(Goal of the exercise)
The material below holds a span beginning at the line with "rewrite (next_of_ok _ _ _ _ Hm), (prev_of_ok" and ending at the line with "intros Hl Hx Hal. destruct (new_node_ok o l1". Quote that span exactly, both ends included, and only that span.

··· Provided entries

Lemma LinkedList1_Init_ok m : linked (LinkedList1_Init m) [].
Proof. by split; [apply list.NoDup_nil|]. Qed.
Lemma LinkedList1_ends_ok o l : linked o l -> LinkedList1_GetFirst o = list.head l /\ LinkedList1_GetLast o = list.last l /\
  LinkedList1_IsEmpty o = bool_decide (l = []).
Proof.
  intros (_ & Hf & Hl & _). unfold LinkedList1_GetFirst, LinkedList1_GetLast, LinkedList1_IsEmpty.
  rewrite Hf, Hl. unfold last_or. split; [by destruct l|]. split; [by destruct (list.last l)|].
  apply bool_decide_ext. by destruct l.
Qed.
Lemma LinkedList1_Next_ok o l1 x l2 : linked o (l1 ++ x :: l2) ->
  LinkedList1Node_Next o (Some x) = Ret (list.head l2) /\ LinkedList1Node_Prev o (Some x) = Ret (list.last l1).
Proof.
  intros (_ & _ & _ & Hm)%linked_around. unfold LinkedList1Node_Next, LinkedList1Node_Prev.
  rewrite (next_of_ok _ _ _ _ Hm), (prev_of_ok _ _ _ _ Hm). unfold last_or. by destruct l2, (list.last l1).
Qed.

Lemma LinkedList1_Prepend_ok o l x : linked o l -> x ∉ l -> is_Some (ll_mem o !! x) -> exists o',
  LinkedList1_Prepend o (Some x) = Ret o' /\ linked o' (x :: l) /\ changes (x :: l) o o'.
Proof.
  intros Hl Hx Hal. destruct (new_node_ok o [] l x Hx Hl Hal) as (o1 & o2 & E1 & Hl1 & _ & E2 & Hl2 & Hc2 & Hm).
  unfold LinkedList1_Prepend. change (last_or None []) with (@None positive) in *.
  change ([] ++ l) with l in *. rewrite E1. run_simpl. destruct Hl1 as (_ & -> & _). rewrite E2. run_simpl.
  destruct (link_p_then_n o2 [] l x Hx Hl2 Hm) as (o3 & o' & E3 & _ & _ & _ & E4 & Hl' & Hc').
  destruct Hl2 as (_ & -> & _). rewrite E3. run_simpl. exists o'.
  split; [exact E4|]. split; [done|]. eapply changes_trans; [exact Hc2|exact Hc'|set_solver|set_solver].
Qed.
Lemma LinkedList1_Append_ok o l x : linked o l -> x ∉ l -> is_Some (ll_mem o !! x) -> exists o',
  LinkedList1_Append o (Some x) = Ret o' /\ linked o' (l ++ [x]) /\ changes (x :: l) o o'.
Proof.
  intros Hl Hx Hal. rewrite <- (app_nil_r l) in Hl, Hx.
  destruct (new_node_ok o l [] x Hx Hl Hal) as (o1 & o2 & E1 & Hl1 & _ & E2 & Hl2 & Hc2 & Hm).
  unfold LinkedList1_Append. change (hd_or [] None) with (@None positive) in *.
  destruct Hl as (_ & _ & -> & _). rewrite app_nil_r, E1. run_simpl. rewrite E2. run_simpl.
  destruct (link_n_then_p o2 l [] x Hx Hl2 Hm) as (o3 & o' & E3 & _ & _ & _ & E4 & Hl' & Hc').
  destruct Hl2 as (_ & _ & -> & _). rewrite app_nil_r, E3. run_simpl. exists o'.
  split; [exact E4|]. split; [done|]. rewrite app_nil_r in Hc'. eapply changes_trans; [exact Hc2|exact Hc'|set_solver|set_solver].
Qed.

Lemma LinkedList1_InsertBefore_ok o l1 x y l2 : linked o (l1 ++ y :: l2) -> x ∉ l1 ++ y :: l2 -> is_Some (ll_mem o !! x) ->
  exists o', LinkedList1_InsertBefore o (Some x) (Some y) = Ret o' /\ linked o' (l1 ++ x :: y :: l2) /\
    changes (x :: l1 ++ y :: l2) o o'.
Proof.
  intros Hl Hx Hal. destruct (new_node_ok o l1 (y :: l2) x Hx Hl Hal) as (o1 & o2 & E1 & Hl1 & _ & E2 & Hl2 & Hc2 & Hm).
  unfold LinkedList1_InsertBefore. pose proof Hl as (_ & _ & _ & Hy)%linked_around. rewrite (prev_of_ok _ _ _ _ Hy).
  run_simpl. rewrite E1. run_simpl. cbn [hd_or] in *. rewrite E2. run_simpl.
  pose proof Hl2 as (_ & _ & _ & Hy2)%linked_around. rewrite (prev_of_ok _ _ _ _ Hy2). run_simpl.
  destruct (link_n_then_p o2 l1 (y :: l2) x Hx Hl2 Hm) as (o3 & o' & E3 & _ & _ & _ & E4 & Hl' & Hc').
  rewrite E3. run_simpl. exists o'. split; [exact E4|]. split; [done|].
  eapply changes_trans; [exact Hc2|exact Hc'|set_solver|set_solver].
Qed.
Lemma LinkedList1_InsertAfter_ok o l1 x y l2 : linked o (l1 ++ y :: l2) -> x ∉ l1 ++ y :: l2 -> is_Some (ll_mem o !! x) ->
  exists o', LinkedList1_InsertAfter o (Some x) (Some y) = Ret o' /\ linked o' (l1 ++ y :: x :: l2) /\
    changes (x :: l1 ++ y :: l2) o o'.
Proof.
  intros Hl Hx Hal. unfold LinkedList1_InsertAfter. rewrite (cons_middle y l1 l2), (cons_middle y l1 (x :: l2)), !app_assoc in *.
  destruct (new_node_ok o (l1 ++ [y]) l2 x Hx Hl Hal) as (o1 & o2 & E1 & Hl1 & _ & E2 & Hl2 & Hc2 & Hm).
  rewrite last_or_snoc in *. rewrite E1. run_simpl.
  assert (Hnext : forall o0, linked o0 ((l1 ++ [y]) ++ l2) -> next_of o0 (Some y) = Ret (hd_or l2 None)).
  { intros o0. rewrite <- app_assoc. intros (_ & _ & _ & Hy)%linked_around. by rewrite (next_of_ok _ _ _ _ Hy). }
  rewrite Hnext by done. run_simpl. rewrite E2. run_simpl. rewrite Hnext by done. run_simpl.
  rewrite <- (last_or_snoc None l1 y) in Hm.
  destruct (link_p_then_n o2 (l1 ++ [y]) l2 x Hx Hl2 Hm) as (o3 & o' & E3 & _ & _ & _ & E4 & Hl' & Hc').
  rewrite E3. run_simpl. rewrite last_or_snoc in E4. exists o'. split; [exact E4|]. split; [done|].
  eapply changes_trans; [exact Hc2|exact Hc'|set_solver|set_solver].
Qed.
Lemma LinkedList1_Remove_ok o l1 x l2 : linked o (l1 ++ x :: l2) -> exists o',
  LinkedList1_Remove o (Some x) = Ret o' /\ linked o' (l1 ++ l2) /\ changes (l1 ++ l2) o o'.
Proof.
  intros (Hnd & Hf & Hb & Hm)%linked_around. unfold LinkedList1_Remove.
  rewrite (prev_of_ok _ _ _ _ Hm), (next_of_ok _ _ _ _ Hm). run_simpl.
  pose proof Hnd as (H1 & [Hx2 H2]%list.NoDup_cons & H12 & H21)%nodup_sides.
  destruct (set_n_or_first_ok o l1 _ (hd_or l2 None) Hf H1) as (o1 & -> & Hf1 & Hl1 & Hc1). run_simpl.
  assert (Hm1 : ll_mem o1 !! x = ll_mem o !! x) by (apply Hc1; apply H21; set_solver).
  rewrite Hm in Hm1. rewrite (next_of_ok _ _ _ _ Hm1), (prev_of_ok _ _ _ _ Hm1). run_simpl.
  assert (Hb1 : back o1 (Some x) l2).
  { eapply back_agree; [exact Hl1| |exact Hb]. intros y Hy. apply Hc1, H21. set_solver. }
  destruct (set_p_or_last_ok o1 _ (last_or None l1) l2 Hb1 H2) as (o' & -> & Hb' & Hf' & Hc').
  exists o'. split; [done|]. split; [|eapply changes_trans; [exact Hc1|exact Hc'|set_solver|set_solver]].
  apply linked_cut. split.
  - rewrite list.NoDup_app. split; [done|]. split; [|done]. intros y Hy Hy2. apply (H12 y Hy). set_solver.
  - split; [|done]. eapply front_agree; [exact Hf'| |exact Hf1]. intros y Hy. apply Hc'. intros Hy2.
    apply (H12 y Hy). set_solver.
Qed.
Lemma LinkedList1_move_to_end o l1 x l2 : linked o (l1 ++ x :: l2) -> exists o',
  (o1 ← LinkedList1_Remove o (Some x); LinkedList1_Append o1 (Some x)) = Ret o' /\ linked o' (l1 ++ l2 ++ [x]) /\
  changes (l1 ++ x :: l2) o o'.
Proof.
  intros Hl. destruct (LinkedList1_Remove_ok o l1 x l2 Hl) as (o1 & -> & Hl1 & Hc1). run_simpl.
  pose proof Hl as (Hnd & _ & _ & Hm)%linked_around.
  assert (Hx : x ∉ l1 ++ l2).
  { apply list.NoDup_app in Hnd as (_ & Hd & [Hx _]%list.NoDup_cons). rewrite not_elem_of_app. split; [|done].
    intros Hx1. apply (Hd x Hx1). set_solver. }
  destruct (LinkedList1_Append_ok o1 (l1 ++ l2) x Hl1 Hx) as (o' & -> & Hl' & Hc').
  { destruct Hc1 as [_ Hc1]. rewrite Hc1, Hm by done. by eexists. }
  exists o'. rewrite <- app_assoc in Hl'. split; [done|]. split; [done|].
  eapply changes_trans; [exact Hc1|exact Hc'|set_solver|set_solver].
Qed.
End operations.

······

(Response area)
  rewrite (next_of_ok _ _ _ _ Hm), (prev_of_ok _ _ _ _ Hm). unfold last_or. by destruct l2, (list.last l1).
Qed.

Lemma LinkedList1_Prepend_ok o l x : linked o l -> x ∉ l -> is_Some (ll_mem o !! x) -> exists o',
  LinkedList1_Prepend o (Some x) = Ret o' /\ linked o' (x :: l) /\ changes (x :: l) o o'.
Proof.
  intros Hl Hx Hal. destruct (new_node_ok o [] l x Hx Hl Hal) as (o1 & o2 & E1 & Hl1 & _ & E2 & Hl2 & Hc2 & Hm).
  unfold LinkedList1_Prepend. change (last_or None []) with (@None positive) in *.
  change ([] ++ l) with l in *. rewrite E1. run_simpl. destruct Hl1 as (_ & -> & _). rewrite E2. run_simpl.
  destruct (link_p_then_n o2 [] l x Hx Hl2 Hm) as (o3 & o' & E3 & _ & _ & _ & E4 & Hl' & Hc').
  destruct Hl2 as (_ & -> & _). rewrite E3. run_simpl. exists o'.
  split; [exact E4|]. split; [done|]. eapply changes_trans; [exact Hc2|exact Hc'|set_solver|set_solver].
Qed.
Lemma LinkedList1_Append_ok o l x : linked o l -> x ∉ l -> is_Some (ll_mem o !! x) -> exists o',
  LinkedList1_Append o (Some x) = Ret o' /\ linked o' (l ++ [x]) /\ changes (x :: l) o o'.
Proof.
  intros Hl Hx Hal. rewrite <- (app_nil_r l) in Hl, Hx.
  destruct (new_node_ok o l [] x Hx Hl Hal) as (o1 & o2 & E1 & Hl1 & _ & E2 & Hl2 & Hc2 & Hm).
  unfold LinkedList1_Append. change (hd_or [] None) with (@None positive) in *.
  destruct Hl as (_ & _ & -> & _). rewrite app_nil_r, E1. run_simpl. rewrite E2. run_simpl.
  destruct (link_n_then_p o2 l [] x Hx Hl2 Hm) as (o3 & o' & E3 & _ & _ & _ & E4 & Hl' & Hc').
  destruct Hl2 as (_ & _ & -> & _). rewrite app_nil_r, E3. run_simpl. exists o'.
  split; [exact E4|]. split; [done|]. rewrite app_nil_r in Hc'. eapply changes_trans; [exact Hc2|exact Hc'|set_solver|set_solver].
Qed.

Lemma LinkedList1_InsertBefore_ok o l1 x y l2 : linked o (l1 ++ y :: l2) -> x ∉ l1 ++ y :: l2 -> is_Some (ll_mem o !! x) ->
  exists o', LinkedList1_InsertBefore o (Some x) (Some y) = Ret o' /\ linked o' (l1 ++ x :: y :: l2) /\
    changes (x :: l1 ++ y :: l2) o o'.
Proof.
  intros Hl Hx Hal. destruct (new_node_ok o l1 (y :: l2) x Hx Hl Hal) as (o1 & o2 & E1 & Hl1 & _ & E2 & Hl2 & Hc2 & Hm).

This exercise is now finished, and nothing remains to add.